The Open Dialogue Approach uses dialogue within a family/network meeting to generate understanding of what has happened, listening non judgementally to all voices and building a joint understanding of what has happened. This type of dialogical approach can enable the not yet said to be spoken about in a safe forum. When the co-created understanding of need is identified the network will also offer suggestions of what may be helpful without being prescriptive or directive. This offers individuals real choice about what they feel will be helpful including ideas and suggestions from family and or friends. This helps the focus move away from a predominantly medicalised response unless it is agreed to be helpful. This includes social and psychological interventions and medication if needed. Offers of support are always tentative to support an individual and their network to feel empowered to make the decisions.

How do you meet the needs of people using the service and how could you improve on this?

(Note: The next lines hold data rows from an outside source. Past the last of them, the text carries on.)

Definition failure_reason (message : string) : string :=
  if includes "AccountNotInitialized" message then
    "Protocol account not initialised on-chain. Call POST /protocols/me/sync-onchain from the dashboard to register the protocol PDA, then clear this field to retry."
  else message.

Record ReceiptConfig := {
  rcf_batchSize : nat;                                        (** RECEIPT_BATCH_SIZE *)
  rcf_validPubkey : string → bool;                            (** [new PublicKey] succeeds *)
  rcf_prepare : ReceiptNotification → string → Z → result (); (** proof, instruction, signature *)
  rcf_confirm : string → result ();
}.

Section receipts.
Context `{B : Backend}.
Context (cfg : ReceiptConfig).

Definition enqueueReceiptBatches (now : Z) : M World () :=
  let window := receipt_window now in
  acquired ← redis_set_nx (lock_key window) (RText "1") 290 now;
  if negb (acquired : bool) then mret () else
  found ← find_many MNotification pending_receipt (Some delivered_time);
  match firstn (rcf_batchSize cfg) found with
  | [] => mret ()
  | pending => queue_add QReceiptBatch (receipt_job window (receipt_item <$> pending))
  end.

The Open Dialogue approach has less transitions of care and the importance of the therapeutic relationship with the network is given priority over identifying solutions/interventions too quickly. As this has been a new way of working practitioners are still developing their skills in dialogical practice. The regular feedback from some of the outcome measures will offer intelligence about what is working well and what can be improved.  The national trial will start to give much broader understanding on the efficacy of the model within the next couple of years and the Kent service will contribute to developing National Standards if the results are positive. As the national trial is a RCT on a large scale it is anticipated that positive outcomes may lead to the approach being included in national guidance such as NICE.

What support do you offer families and carers? (where family/carers are not the service users)

This model offers an approach that involves family/friends and networks from the 1st point of contact. Galvanising the knowledge, assets and strengths of an individual’s network ensures all voices are heard and support offered as appropriate to all involved in an individual’s care. Importantly families and carers are viewed as central to someone’s recovery and the approach practices an inclusive way of working where all voices have equal value and importance

 

Is there anything else you want to share about what makes you an example of positive practice?

This innovation into the UK was developed by a group of interested practitioners, service users and carers/families. It has emerged from the ground up and is now attracting national interest as an approach that could improve the pathways of care in mental health with an emphasis on collaboration, shared decision making and inclusivity of all involved. The approach is relational, humanistic and normalising of adverse experiences to create a much broader understanding of mental distress and what may help in recovery.

If results remain positive and the national trial provides robust research evidence the current transformation may be scaled up to provide a national pathway for care in mental health services in the UK.